++++ RECORDS TO PROCESS
Lemma deployed_entries address account sk :
  exists entries, deployed address account sk = Some entries /\
    ("near" +:+ capitalCase tokenName +:+ "Account", VStr account) ∈ entries /\
    ("eth" +:+ capitalCase tokenName +:+ "Address", VStr address) ∈ entries /\
    NoDup (map (fun p => paramCase p.1) entries).
Proof.
  assert (H1 : "near" +:+ capitalCase tokenName +:+ "Account" <> "nearTokenFactorySk").
  { intros E. rewrite <- E, Haccount in Hsk. by apply eq_sym, factory_sk_not_account in Hsk. }
  assert (H2 : "eth" +:+ capitalCase tokenName +:+ "Address" <> "near" +:+ capitalCase tokenName +:+ "Account") by discriminate.
  assert (H3 : "nearTokenFactorySk" <> "eth" +:+ capitalCase tokenName +:+ "Address") by discriminate.
  exists [("near" +:+ capitalCase tokenName +:+ "Account", VStr account);
    ("eth" +:+ capitalCase tokenName +:+ "Address", VStr address); ("nearTokenFactorySk", VStr sk)].
  split; [|split; [|split]].
  - unfold deployed, deployTokenHandler. cbn [assoc_set fold_left otherDeployedTokenInfo nearTokenAccount fst snd].
    rewrite (proj2 (String.eqb_neq _ _) H2). cbn [assoc_set]. rewrite (proj2 (String.eqb_neq _ _) (not_eq_sym H1)).
    by rewrite (proj2 (String.eqb_neq _ _) H3).
  - rewrite !elem_of_cons. auto.
  - rewrite !elem_of_cons. auto.
  - cbn [map fst]. rewrite Haccount, Haddress, Hsk.
    rewrite !list.NoDup_cons, !not_elem_of_cons. repeat split; try apply not_elem_of_nil; try apply NoDup_nil_2;
      try (cbn; discriminate). intros E. by apply eq_sym, factory_sk_not_account in E.
Qed.

(** A deployed token can be used by name: after [deploy-token] of a
    token whose name the case conversions keep, a later process that names
    the token transfers with exactly the Ethereum address and the NEAR
    account that were deployed. *)
Theorem deployToken_lookup c address account sk args :
  tokenName <> "" ->
  NoDup (map (fun p => camelCase p.1) (paramValues (commandAction camelCase paramCase (deployed address account sk) c))) ->
  transferArgs camelCase (VStr tokenName) args
    (restart (commandAction camelCase paramCase (deployed address account sk) c)) =
    Ret (assoc_set "nearErc20Account" (VStr account) (assoc_set "ethErc20Address" (VStr address) args)).
Proof.
  intros Ht Hcc. destruct (deployed_entries address account sk) as (entries & E & Hac & Had & Hnd). rewrite E in *.
  unfold transferArgs. replace (truthy (VStr tokenName)) with true by (cbn; destruct (String.eqb_spec tokenName ""); done).
  rewrite <- Haddress, <- Haccount.
  rewrite (getParam_restart camelCase (paramCase ("eth" +:+ _ +:+ "Address")) (VStr address)) by (by try apply commandAction_file).
  cbn [mbind outcome_bind].
  rewrite (getParam_restart camelCase (paramCase ("near" +:+ _ +:+ "Account")) (VStr account)) by (by try apply commandAction_file).
  reflexivity.
Qed.

End DeployToken.

(** ** Witnesses *)

Module Witness.
(** Whatever the command is given, every client contract it asks to
    deploy with a positive lock duration is accepted by the constructor of
    NearBridge, if the replace duration it passes fits in 256 bits: in
    nanoseconds, it exceeds the lock duration. *)
Theorem initEthClient_accepted {W} (eth : EthDeployer W) multiplier address_of toNumber toBN sk amount lock replace ed path
    admin w code args :
  Call "deploy" (code :: args) ∈
    trace_of (initEthClient eth multiplier address_of toNumber toBN sk amount lock replace ed path admin w) ->
  exists lockEthAmount lockDuration replaceDuration,
    args = [ed; VNum lockEthAmount; VNum lockDuration; VNum replaceDuration; admin_address address_of admin sk; VNum 0] /\
    toNumber lock = Some lockDuration /\
    (0 < lockDuration -> replaceDuration < 2 ^ 256 -> exists b, deploy lockEthAmount lockDuration replaceDuration "" 0 = Ret b).
Proof.
  unfold initEthClient. rewrite eff_bind_eq.
  destruct (client_guard (toNumber lock) (toNumber replace)) as [[]|e|c|] eqn:Hg; cbn; try (intros H; by apply not_elem_of_nil in H).
  rewrite eff_bind_eq. destruct (toBN amount) as [a|e|c|]; cbn; try (intros H; by apply not_elem_of_nil in H).
  rewrite eff_bind_eq. destruct (toNumber lock) as [l|]; cbn; [|intros H; by apply not_elem_of_nil in H].
  rewrite eff_bind_eq. destruct (toNumber replace) as [r|]; cbn; [|intros H; by apply not_elem_of_nil in H].
  intros H. apply (deploy_or_exit_deploys eth multiplier _ _ _ w) in H. cbn in H. subst args.
  exists a, l, (r * 1000000000). split; [done|]. split; [done|]. intros Hl Hw. by apply guard_deploys.
Qed.

Section NearProperties.
Context {N : Type} (near : NearConnection (KeyWorld N)) {L : Ledger near} (node : NearNode N) (eth : Web3Node (KeyWorld N)).
Context (ethNodeUrl : string) (rpc_getBlockByNumber : Z -> service (KeyWorld N) val).
Context (header_rlp : string -> bool -> val -> outcome (list Z)).
Context (findAccessKey : string -> service N (option Z)) (publicKey : string -> outcome string).
Context (dag_merkle_roots : val).
Context {BW : BinaryWriter} {BN : BnLib} {HX : HexLib}.

(** The account has a contract. *)
Definition has_contract (w : KeyWorld N) (id : string) : Prop := exists h, code_of w id = Some h /\ h <> EMPTY_HASH.

Lemma created_has_contract master id pk balance path w :
  out_of (maybeCreateAccount near master id pk balance path w) = Ret tt ->
  has_contract (world_of (maybeCreateAccount near master id pk balance path w)) id /\
  forall id', id' <> id -> code_of (world_of (maybeCreateAccount near master id pk balance path w)) id' = code_of w id'.
Proof.
  destruct (maybeCreateAccount_run near master id pk balance path w) as (o & w' & tr & E & _ & Ho & Hr). rewrite E.
  cbn. intros ->. split; [|done]. by destruct Hr as [[_ H]|].
Qed.


End NearProperties.

(** With an empty configuration a parameter is its declared default. *)
Lemma getParam_default path_join sol rs tc camelCase c n :
  paramValues c = [] -> configFile c = ∅ -> (n < length (declarations path_join sol rs tc))%nat ->
  let o := nth n (declarations path_join sol rs tc) (declared "" "" None false) in
  getParam camelCase (opt_name o) (declareAll path_join sol rs tc c) =
    match default (VStr "") (opt_default o) with
    | VNull | VUndef => Throw (Error ("Parameter " +:+ opt_name o +:+ " must be specified."))
    | v => Ret v
    end.
Proof.
  intros Hv Hf Hn o. assert (Ho : o ∈ declarations path_join sol rs tc) by (apply list_elem_of_In; by apply nth_In).
  destruct (declare_fold_state (declarations path_join sol rs tc) c) as [Ev Ef].
  unfold getParam, maybeGetParam, declareAll. rewrite Ev, Hv, Ef, Hf, lookup_empty. cbn [assoc].
  rewrite (declare_fold_lookup _ _ _ (optionNames_NoDup path_join sol rs tc) Ho). cbn [defaultValue declaration_of].
  by destruct (default (VStr "") (opt_default o)).
Qed.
++++++++
# [WHAT THIS TASK INVOLVES]
Scan the entries above and show each line that contains the word "Theorem".

# [ANSWER TO THIS TASK]
Theorem deployToken_lookup c address account sk args :
Theorem initEthClient_accepted {W} (eth : EthDeployer W) multiplier address_of toNumber toBN sk amount lock replace ed path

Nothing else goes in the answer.